Nous avons vécus des siècles d’esclavage et aujourd’hui, nous préservons le reste de notre civilisation à l’écart du monde brutal qui nous entoure. C’est pour cela que notre terre est dite « maudite », seule la mort pourra satisfaire les plus hardis.

Il s’arrêta et se leva brusquement.

-          Viens, je vais te montrer ce qu’aucun mortel n’a vu avant toi.

Mastéma le suivit, silencieuse, et ils s’enfoncèrent lentement dans les profondeurs de la forêt.

 


[1] Dans le mythe grec,  Ixion est le « père » de Centauros et par définition le créateur des centaures. Il est le prince des fourbes et des imposteurs. Il va commettre l’irréparable en jetant son beau-père dans un puits remplit de charbons ardents, qu’il avait préalablement creusé. Rejeté par tous, il est néanmoins pris en pitié par Zeus qui le convie à un banquet sur l’Olympe. Sans aucun scrupule, Ixion tente de charmer l’épouse de Zeus. Ce dernier le châtia donc en l’enchaînant à une roue enflammée qui tournait éternellement en Enfers. Lorsque Zeus eut vent des intentions d’Ixion, il façonna un nuage à l’effigie d’Héra. L’union d’Ixion et du nuage engendra Centauros, l’ancêtre des centaures.

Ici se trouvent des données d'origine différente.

(** One lemma for the three updates of a bucket. *)
Lemma bucket_at_put seg p b q : seg_ok seg -> valid p -> valid q ->
  bucket_at (put_bucket seg p.1 b) q = if decide (q.1 = p.1) then b else bucket_at seg q.
Proof.
  intros [Hl _] [Hp _] [Hq _]. unfold bucket_at, put_bucket. cbn [buckets]. case_decide as E.
  - rewrite E. apply aget_aset_eq. lia.
  - apply aget_aset_ne; lia.
Qed.

Lemma seg_ok_put seg p b : seg_ok seg -> bucket_ok b -> seg_ok (put_bucket seg p b).
Proof.
  intros [Hl Hf] Hb. split; cbn [put_bucket buckets]; [by rewrite alen_aset|by apply Forall_aset].
Qed.

Lemma put_slot_ok seg p sl : seg_ok seg -> valid p -> seg_ok (put_slot seg p sl).
Proof.
  intros Hs Hp. destruct (bucket_at_ok seg p Hs Hp) as [Hl Ho]. apply seg_ok_put; [done|].
  split; cbn [slots occupancy]; [by rewrite alen_aset|done].
Qed.

Lemma set_occupied_ok seg p : seg_ok seg -> valid p -> seg_ok (set_occupied seg p).
Proof.
  intros Hs Hp. destruct (bucket_at_ok seg p Hs Hp) as [Hl Ho]. apply seg_ok_put; [done|].
  split; cbn [slots occupancy]; [done|apply wrap_range; lia].
Qed.

Lemma clear_occupied_ok seg p : seg_ok seg -> valid p -> seg_ok (clear_occupied seg p).
Proof.
  intros Hs Hp. destruct (bucket_at_ok seg p Hs Hp) as [Hl Ho]. apply seg_ok_put; [done|].
  split; cbn [slots occupancy]; [done|apply wrap_range; lia].
Qed.

Lemma occupied_put_slot seg p sl q : seg_ok seg -> valid p -> valid q ->
  occupied (put_slot seg p sl) q = occupied seg q.
Proof.
  intros Hs Hp Hq. unfold occupied, put_slot. rewrite bucket_at_put by done. case_decide as E; [|done].
  cbn [occupancy]. unfold bucket_at. by rewrite E.
Qed.

Lemma slot_at_put_slot seg p sl q : seg_ok seg -> valid p -> valid q ->
  slot_at (put_slot seg p sl) q = if decide (q = p) then sl else slot_at seg q.
Proof.
  intros Hs Hp Hq. destruct (bucket_at_ok seg p Hs Hp) as [Hl _]. unfold slot_at, put_slot.
  rewrite bucket_at_put by done. destruct Hp as [Hp1 Hp2], Hq as [Hq1 Hq2].
  destruct p as [pb ps], q as [qb qs]. cbn [fst snd] in *. repeat case_decide; simplify_eq/=.
  - apply aget_aset_eq. lia.
  - rewrite aget_aset_ne by (lia || congruence). done.
  - done.
Qed.

Lemma occupied_bits seg f p q : seg_ok seg -> valid p -> valid q ->
  (forall x, in_u 8 x -> in_u 8 (f x)) ->
  occupied (put_bucket seg p.1 (mkBucket (slots (bucket_at seg p)) (f (occupancy (bucket_at seg p))))) q =
    Z.testbit (if decide (q.1 = p.1) then f (occupancy (bucket_at seg p)) else occupancy (bucket_at seg q)) q.2 /\
  slot_at (put_bucket seg p.1 (mkBucket (slots (bucket_at seg p)) (f (occupancy (bucket_at seg p))))) q = slot_at seg q.
Proof.
  intros Hs Hp Hq Hf. unfold occupied, slot_at. rewrite bucket_at_put by done.
  rewrite bit_get_spec by apply Hq. case_decide as E; [|done]. cbn [occupancy slots].
  split; [done|]. unfold bucket_at. by rewrite E.
Qed.

Lemma view_set_occupied seg p q : seg_ok seg -> valid p -> valid q ->
  view (set_occupied seg p) q = if decide (q = p) then Some (slot_at seg p) else view seg q.
Proof.
  intros Hs Hp Hq. destruct (bucket_at_ok seg p Hs Hp) as [_ Ho].
  assert (Hr : u8 (bit_set (occupancy (bucket_at seg p)) p.2) = bit_set (occupancy (bucket_at seg p)) p.2).
  { apply wrap_small, bit_set_range; [|done]. destruct Hp as [_ Hp]. unfold NEXDASH_SLOT_COUNT in Hp. lia. }
  unfold view, set_occupied. rewrite Hr.
  destruct (occupied_bits seg (fun x => bit_set x p.2) p q Hs Hp Hq) as [-> ->].
  { intros x Hx. apply bit_set_range; [|done]. destruct Hp as [_ Hp]. unfold NEXDASH_SLOT_COUNT in Hp. lia. }
  unfold occupied. rewrite bit_get_spec by apply Hq. destruct Hp as [Hp1 Hp2], Hq as [Hq1 Hq2].
  destruct p as [pb ps], q as [qb qs]. cbn [fst snd] in *.
  destruct (decide (qb = pb)) as [->|]; [|by rewrite decide_False by congruence].
  rewrite bit_set_spec by lia. case_decide as E.
  - simplify_eq. by rewrite Z.eqb_refl, orb_true_r.
  - assert (ps <> qs) by congruence. destruct (Z.eqb_spec ps qs); [done|]. rewrite orb_false_r. done.
Qed.

Lemma view_clear_occupied seg p q : seg_ok seg -> valid p -> valid q ->
  view (clear_occupied seg p) q = if decide (q = p) then None else view seg q.
Proof.
  intros Hs Hp Hq. destruct (bucket_at_ok seg p Hs Hp) as [_ Ho].
  assert (Hcr : forall x, in_u 8 x -> in_u 8 (bit_clear x p.2)).
  { intros x Hx. apply bit_clear_range; [apply Hp|lia|done]. }
  unfold view, clear_occupied. rewrite (wrap_small 8 (bit_clear _ _)) by (by apply Hcr).
  destruct (occupied_bits seg (fun x => bit_clear x p.2) p q Hs Hp Hq Hcr) as [-> ->].
  unfold occupied. rewrite bit_get_spec by apply Hq. destruct Hp as [Hp1 Hp2], Hq as [Hq1 Hq2].
  destruct p as [pb ps], q as [qb qs]. cbn [fst snd] in *.
  destruct (decide (qb = pb)) as [->|]; [|by rewrite decide_False by congruence].
  rewrite bit_clear_spec by lia. case_decide as E.
  - simplify_eq. by rewrite Z.eqb_refl, andb_false_r.
  - assert (ps <> qs) by congruence. destruct (Z.eqb_spec ps qs); [done|]. rewrite andb_true_r. done.
Qed.

Lemma view_put_slot seg p sl q : seg_ok seg -> valid p -> valid q ->
  view (put_slot seg p sl) q = if decide (q = p) then (if occupied seg p then Some sl else None) else view seg q.
Proof.
  intros Hs Hp Hq. unfold view. rewrite occupied_put_slot, slot_at_put_slot by done.
  destruct (decide (q = p)) as [->|]; done.
Qed.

[2] Un point ici sur l’organisation militaire lynkaenne :

Le grade le plus prestigieux est celui de Yevo-Génésis, il s’agit de la garde personnelle du Premier Roi de la capitale Lynka, à Seheirah la Grande / Le deuxième grade honorifique est celui de Soldat de l’Elite, qui comprend généralement des troupes cavalières surentrainées / Le troisième groupe est celui des Messagers, il concerne principalement les troupes de reconnaissances, les messagers, les espions… / Le quatrième groupe est celui des Troupes Auxiliaires / Enfin, le dernier groupe concerne la Légion et la Cavalerie.

[3] Une des nombreuses races d’ange vivant sur Lynka. Ils se situent principalement dans le sud-ouest de la Sphère, à Seheirah et Janaeya.